RECORDS
------------------------------------

(** ** Validation of paths *)

Definition is_name_char (c : Ascii.ascii) : bool :=
  let n := Ascii.nat_of_ascii c in
  ((97 <=? n)%nat && (n <=? 122)%nat) || ((65 <=? n)%nat && (n <=? 90)%nat) ||
  ((48 <=? n)%nat && (n <=? 57)%nat) || (n =? 95)%nat || (n =? 45)%nat.

(** [[a-zA-Z0-9_-]+] *)
Definition is_test_name (s : string) : bool :=
  negb (String.eqb s "") && forallb is_name_char (String.list_ascii_of_string s).

(** A pattern is a fixed prefix followed by a name. *)
Definition allowedMountPatterns : list string :=
  ["/Volumes/absnfs-"; "/tmp/absnfs-"; "/private/tmp/absnfs-"]%string.

Definition matches (prefix s : string) : bool :=
  str_prefix prefix s && is_test_name (str_drop (String.length prefix) s).

Definition blockedPaths : list string :=
  ["/"; "/Applications"; "/Library"; "/System"; "/Users"; "/Volumes"; "/bin"; "/boot"; "/dev"; "/etc";
   "/home"; "/lib"; "/lib64"; "/opt"; "/private"; "/proc"; "/root"; "/sbin"; "/sys"; "/tmp"; "/usr";
   "/var"]%string.

(** The loop over the blocked paths. *)
Fixpoint check_blocked (cleanPath : string) (bs : list string) : option error :=
  match bs with
  | [] => None
  | blocked :: bs =>
      if String.eqb cleanPath blocked then Some (ErrorString "BLOCKED: path is a protected system path")
      else if str_prefix (blocked +:+ "/") cleanPath && negb (String.eqb blocked "/mnt") &&
              negb (String.eqb blocked "/tmp") && negb (String.eqb blocked "/Volumes")
      then Some (ErrorString "BLOCKED: path is under protected system path")
      else check_blocked cleanPath bs
  end.

Definition validatePath (path : string) : option error :=
  if negb (str_prefix "/" path) then Some (ErrorString "path must be absolute")
  else
    let cleanPath := path_Clean path in
    match check_blocked cleanPath blockedPaths with
    | Some err => Some err
    | None =>
        if existsb (fun p => matches p cleanPath) allowedMountPatterns then None
        else Some (ErrorString "path does not match allowed patterns")
    end.

(** [stamp] is the formatted time. *)
Definition NewSafeTestMount (stamp : string) (pid nfsPort mountPort : Z) : result SafeTestMount :=
  let sessionID := "absnfs-" +:+ stamp +:+ "-" +:+ dec_int pid in
  let mountPoint := path_Join "/Volumes" sessionID in
  let markerFile := path_Join "/tmp" (".absnfs-marker-" +:+ sessionID) in
  match validatePath mountPoint with
  | Some err => Err (wrapError "invalid mount point" err)
  | None =>
      Ok (mkSafeTestMount sessionID mountPoint markerFile nfsPort mountPort "/tmp/absnfs-test-operations.log")
  end.

Definition SafePath (s : SafeTestMount) (relativePath : string) : result string :=
  let cleanRel := path_Clean relativePath in
  if str_prefix "/" cleanRel then Err (ErrorString "relative path required, got absolute")
  else if str_prefix ".." cleanRel || str_contains cleanRel "/../" then
    Err (ErrorString "path traversal not allowed")
  else
    let fullPath := path_Join (MountPoint s) cleanRel in
    if negb (str_prefix (MountPoint s +:+ "/") fullPath) && negb (String.eqb fullPath (MountPoint s))
    then Err (ErrorString "path escape detected")
    else Ok fullPath.

Definition newline : string := String (Ascii.ascii_of_nat 10) EmptyString.

(** ** Operations *)

(** [Looked]: the table of mounts was read; [Logged]: an entry for the log of
    operations, without the time and the text of errors. *)
Inductive event :=
  | Ran (c : command)
  | Looked (out : result string)
  | Logged (operation details : string).

Record Run (W : Type) := mkRun { world : W; trace : list event; IsMounted : bool }.
Arguments mkRun {W}.
Arguments world {W}.
Arguments trace {W}.
Arguments IsMounted {W}.

(** A function that returns an error leaves with the first one. *)
Definition Op (W A : Type) : Type := Run W -> result A * Run W.
#[export] Instance Op_ret {W} : MRet (Op W) := fun A a r => (Ok a, r).
#[export] Instance Op_bind {W} : MBind (Op W) := fun A B f m r =>
  match m r with (Ok a, r) => f a r | (Err e, r) => (Err e, r) end.

Definition fail {W A} (e : error) : Op W A := fun r => (Err e, r).
(** The outcome of a call as a value, for a caller that looks at the error. *)
Definition attempt {W A} (m : Op W A) : Op W (result A) := fun r => let '(a, r) := m r in (Ok a, r).
Definition guard (b : bool) {W} (e : error) : Op W unit := if b then mret tt else fail e.
Definition or_wrap {W A} (msg : string) (m : Op W A) : Op W A := fun r =>
  match m r with (Err e, r) => (Err (wrapError msg e), r) | ok => ok end.

Section Operations.
Context {W : Type} `{Host W}.

Definition os_Stat (p : string) : Op W bool := fun r =>
  let '(a, w) := host_Stat p (world r) in (a, mkRun w (trace r) (IsMounted r)).
Definition os_ReadDir (p : string) : Op W (list string) := fun r =>
  let '(a, w) := host_ReadDir p (world r) in (a, mkRun w (trace r) (IsMounted r)).
Definition run_command (c : command) : Op W unit := fun r =>
  let '(e, w) := host_run c (world r) in
  (match e with Some e => Err e | None => Ok tt end, mkRun w (trace r ++ [Ran c]) (IsMounted r)).
Definition log (operation details : string) : Op W unit := fun r =>
  (Ok tt, mkRun (world r) (trace r ++ [Logged operation details]) (IsMounted r)).
Definition set_IsMounted (b : bool) : Op W unit := fun r => (Ok tt, mkRun (world r) (trace r) b).

Variable s : SafeTestMount.

(** Whether the table of mounts lists the mount point; a table that could not be
    read counts as one that does not. *)
Definition listed (out : result string) : bool :=
  match out with Err _ => false | Ok out => str_contains out (" " +:+ MountPoint s +:+ " ") end.

Definition checkMounted : Op W bool := fun r =>
  let '(out, w) := host_mounts (world r) in
  (Ok (listed out), mkRun w (trace r ++ [Looked out]) (IsMounted r)).

Definition validate : Op W unit :=
  match validatePath (MountPoint s) with Some e => fail e | None => mret tt end.

Definition Prepare : Op W unit :=
  log "SESSION_START" (SessionID s) ≫= fun _ =>
  validate ≫= fun _ =>
  attempt (os_Stat (MountPoint s)) ≫= fun st =>
  guard (negb (is_ok st)) (ErrorString "SAFETY: mount point already exists") ≫= fun _ =>
  attempt (os_Stat (filepath_Dir (MountPoint s))) ≫= fun base =>
  guard (match base with Err e => negb (os_IsNotExist e) | Ok _ => true end)
    (ErrorString "base directory does not exist") ≫= fun _ =>
  log "CREATE_MOUNTPOINT" (MountPoint s) ≫= fun _ =>
  or_wrap "failed to create mount point" (run_command (MkdirP (MountPoint s))) ≫= fun _ =>
  or_wrap "failed to create marker file"
    (run_command (WriteMarker (MarkerFile s) ("SESSION=" +:+ SessionID s +:+ newline))) ≫= fun _ =>
  or_wrap "failed to read mount point" (os_ReadDir (MountPoint s)) ≫= fun entries =>
  guard (bool_decide (entries = [])) (ErrorString "SAFETY: mount point is not empty").

Definition Mount : Op W unit :=
  validate ≫= fun _ =>
  attempt (os_Stat (MountPoint s)) ≫= fun info =>
  guard (is_ok info) (ErrorString "mount point does not exist") ≫= fun _ =>
  guard (match info with Ok isDir => isDir | Err _ => false end)
    (ErrorString "mount point is not a directory") ≫= fun _ =>
  or_wrap "failed to read mount point" (os_ReadDir (MountPoint s)) ≫= fun entries =>
  guard (bool_decide (entries = [])) (ErrorString "SAFETY: mount point is not empty") ≫= fun _ =>
  checkMounted ≫= fun m =>
  guard (negb m) (ErrorString "SAFETY: something is already mounted") ≫= fun _ =>
  log "MOUNT" (MountPoint s) ≫= fun _ =>
  or_wrap "mount failed"
    (run_command (MountNfs ("resvport,nolocks,vers=3,tcp,port=" +:+ dec_int (NFSPort s) +:+ ",mountport=" +:+
                            dec_int (sm_MountPort s)) "localhost:/" (MountPoint s))) ≫= fun _ =>
  checkMounted ≫= fun m =>
  guard m (ErrorString "mount verification failed: not mounted") ≫= fun _ =>
  set_IsMounted true.

(** One attempt to unmount, if still mounted; its error is ignored. *)
Definition try_unmount (c : command) : Op W unit :=
  checkMounted ≫= fun m =>
  if (m : bool) then attempt (run_command c) ≫= fun _ => mret tt else mret tt.

Definition Unmount : Op W unit :=
  validate ≫= fun _ =>
  checkMounted ≫= fun m =>
  if negb (m : bool) then set_IsMounted false
  else
    log "UNMOUNT" (MountPoint s) ≫= fun _ =>
    attempt (run_command (Umount (MountPoint s))) ≫= fun _ =>
    try_unmount (UmountForce (MountPoint s)) ≫= fun _ =>
    try_unmount (DiskutilUnmount (MountPoint s)) ≫= fun _ =>
    checkMounted ≫= fun m =>
    guard (negb m) (ErrorString "failed to unmount: still mounted") ≫= fun _ =>
    set_IsMounted false.

(** [if _, err := os.Stat(p); err == nil { m }] *)
Definition if_exists (p : string) (m : Op W unit) : Op W unit :=
  attempt (os_Stat p) ≫= fun st => if is_ok st then m else mret tt.

Definition Cleanup : Op W unit :=
  validate ≫= fun _ =>
  checkMounted ≫= fun m =>
  guard (negb m) (ErrorString "SAFETY: cannot cleanup - still mounted") ≫= fun _ =>
  log "CLEANUP" (MountPoint s) ≫= fun _ =>
  if_exists (MountPoint s)
    (or_wrap "failed to remove mount point" (run_command (RmRf (MountPoint s)))) ≫= fun _ =>
  if_exists (MarkerFile s)
    (attempt (run_command (RemoveFile (MarkerFile s))) ≫= fun _ => mret tt) ≫= fun _ =>
  attempt (os_Stat (MountPoint s)) ≫= fun st =>
  guard (negb (is_ok st)) (ErrorString "cleanup verification failed: mount point still exists") ≫= fun _ =>
  log "SESSION_END" (SessionID s).

Definition MustCleanup : Op W unit := fun r =>
  let r := (if IsMounted r then (attempt Unmount r).2 else r) in
  (attempt Cleanup ≫= fun c =>
   match c with Err _ => log "CLEANUP_FAILED" (MountPoint s) | Ok _ => mret tt end) r.

Definition VerifyMounted : Op W unit :=
  checkMounted ≫= fun m => guard m (ErrorString "not mounted").

(** The methods, and a test that calls them in some order. *)
Inductive method := CallPrepare | CallMount | CallUnmount | CallCleanup | CallMustCleanup | CallVerifyMounted.

Definition call_method (m : method) : Op W unit :=
  match m with
  | CallPrepare => Prepare
  | CallMount => Mount
  | CallUnmount => Unmount
  | CallCleanup => Cleanup
  | CallMustCleanup => MustCleanup
  | CallVerifyMounted => VerifyMounted
  end.

Definition session (w : W) (ms : list method) : Run W :=
  foldl (fun r m => (call_method m r).2) (mkRun w [] false) ms.
End Operations.

(** ** Lemmas: paths *)

Lemma str_prefix_split p x : str_prefix p x = true -> x = p +:+ str_drop (String.length p) x.
Proof.
  revert x. induction p as [|c p IH]; intros x Hp; [done|]. destruct x as [|d x]; [done|].
  cbn [str_prefix] in Hp. apply andb_prop in Hp as [->%Ascii.eqb_eq Hp]. rewrite str_app_cons. cbn. f_equal. by apply IH.
Qed.

Lemma matches_spec p x : matches p x = true <-> exists n, is_test_name n = true /\ x = p +:+ n.
Proof.
  unfold matches. rewrite andb_true_iff. split.
  - intros [Hp Hn]. eexists. split; [done|]. by apply str_prefix_split.
  - intros (n & Hn & ->). by rewrite str_prefix_app, str_drop_app.
Qed.

(** ** Traces *)

(** What [checkMounted] last answered, if no command was run since; [None] when
    the removal was run without a negative answer.  A [mount] command that
    fails is a negative answer. *)
Definition watch_step (s : SafeTestMount) (st : option (option bool)) (e : event) : option (option bool) :=
  match st, e with
  | None, _ => None
  | Some _, Looked out => Some (Some (listed s out))
  | Some k, Logged _ _ => Some k
  | Some k, Ran (RmRf _) => if bool_decide (k = Some false) then Some None else None
  | Some _, Ran _ => Some None
  end.

Definition watch (s : SafeTestMount) (tr : list event) : option (option bool) :=
  foldl (watch_step s) (Some None) tr.

(** A command is confined when the mount point passed the validation and it acts
    on the mount point, or creates or deletes the marker file. *)
Definition confined (s : SafeTestMount) (e : event) : Prop :=
  match e with
  | Ran (WriteMarker f _) | Ran (RemoveFile f) => validatePath (MountPoint s) = None /\ f = MarkerFile s
  | Ran c => validatePath (MountPoint s) = None /\ command_path c = MountPoint s
  | _ => True
  end.

(** The [mount] command was run and nothing since but the log written; where
    the command succeeded its output does not list the mount point. *)
Definition looked_before (s : SafeTestMount) (tr : list event) : Prop :=
  exists (tr0 : list event) (out : result string) (logs : list event), tr = tr0 ++ Looked out :: logs /\
    Forall (fun e => match e with Logged _ _ => True | _ => False end) logs /\
    match out with Ok table => str_contains table (" " +:+ MountPoint s +:+ " ") = false | Err _ => True end.

Section Traces.
Context {W : Type} `{Host W} (s : SafeTestMount).

Definition safe_trace (tr : list event) : Prop := Forall (confined s) tr /\ watch s tr <> None.

(** Last seen not mounted, and no command since. *)
Definition unmounted (tr : list event) : Prop := safe_trace tr /\ watch s tr = Some (Some false).

Definition keeps {A} (P : list event -> Prop) (m : Op W A) : Prop :=
  forall r, P (trace r) -> P (trace (m r).2).

Lemma watch_snoc tr e : watch s (tr ++ [e]) = watch_step s (watch s tr) e.
Proof. unfold watch. by rewrite foldl_app. Qed.

Lemma watch_looked tr : watch s tr = Some (Some false) -> looked_before s tr.
Proof.
  induction tr as [|e tr IH] using rev_ind; [done|]. rewrite watch_snoc.
  destruct (watch s tr) as [k|]; [|done]. destruct e as [c|out|o d]; cbn [watch_step].
  - destruct c; try done. by case_bool_decide.
  - intros [= Hl]. exists tr, out, []. split; [done|]. split; [constructor|]. by destruct out.
  - intros E. destruct (IH E) as (tr0 & out & logs & -> & Hlogs & Ho). exists tr0, out, (logs ++ [Logged o d]).
    split; [by rewrite <- app_assoc|]. split; [|done]. apply Forall_app. by repeat constructor.
Qed.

------------------------------------

DIRECTIONS
Everything from the line containing "c = MountPoint s" through the final line above must be copied exactly, with both ends kept.

WRITTEN REPLY
  | Ran c => validatePath (MountPoint s) = None /\ command_path c = MountPoint s
  | _ => True
  end.

(** The [mount] command was run and nothing since but the log written; where
    the command succeeded its output does not list the mount point. *)
Definition looked_before (s : SafeTestMount) (tr : list event) : Prop :=
  exists (tr0 : list event) (out : result string) (logs : list event), tr = tr0 ++ Looked out :: logs /\
    Forall (fun e => match e with Logged _ _ => True | _ => False end) logs /\
    match out with Ok table => str_contains table (" " +:+ MountPoint s +:+ " ") = false | Err _ => True end.

Section Traces.
Context {W : Type} `{Host W} (s : SafeTestMount).

Definition safe_trace (tr : list event) : Prop := Forall (confined s) tr /\ watch s tr <> None.

(** Last seen not mounted, and no command since. *)
Definition unmounted (tr : list event) : Prop := safe_trace tr /\ watch s tr = Some (Some false).

Definition keeps {A} (P : list event -> Prop) (m : Op W A) : Prop :=
  forall r, P (trace r) -> P (trace (m r).2).

Lemma watch_snoc tr e : watch s (tr ++ [e]) = watch_step s (watch s tr) e.
Proof. unfold watch. by rewrite foldl_app. Qed.

Lemma watch_looked tr : watch s tr = Some (Some false) -> looked_before s tr.
Proof.
  induction tr as [|e tr IH] using rev_ind; [done|]. rewrite watch_snoc.
  destruct (watch s tr) as [k|]; [|done]. destruct e as [c|out|o d]; cbn [watch_step].
  - destruct c; try done. by case_bool_decide.
  - intros [= Hl]. exists tr, out, []. split; [done|]. split; [constructor|]. by destruct out.
  - intros E. destruct (IH E) as (tr0 & out & logs & -> & Hlogs & Ho). exists tr0, out, (logs ++ [Logged o d]).
    split; [by rewrite <- app_assoc|]. split; [|done]. apply Forall_app. by repeat constructor.
Qed.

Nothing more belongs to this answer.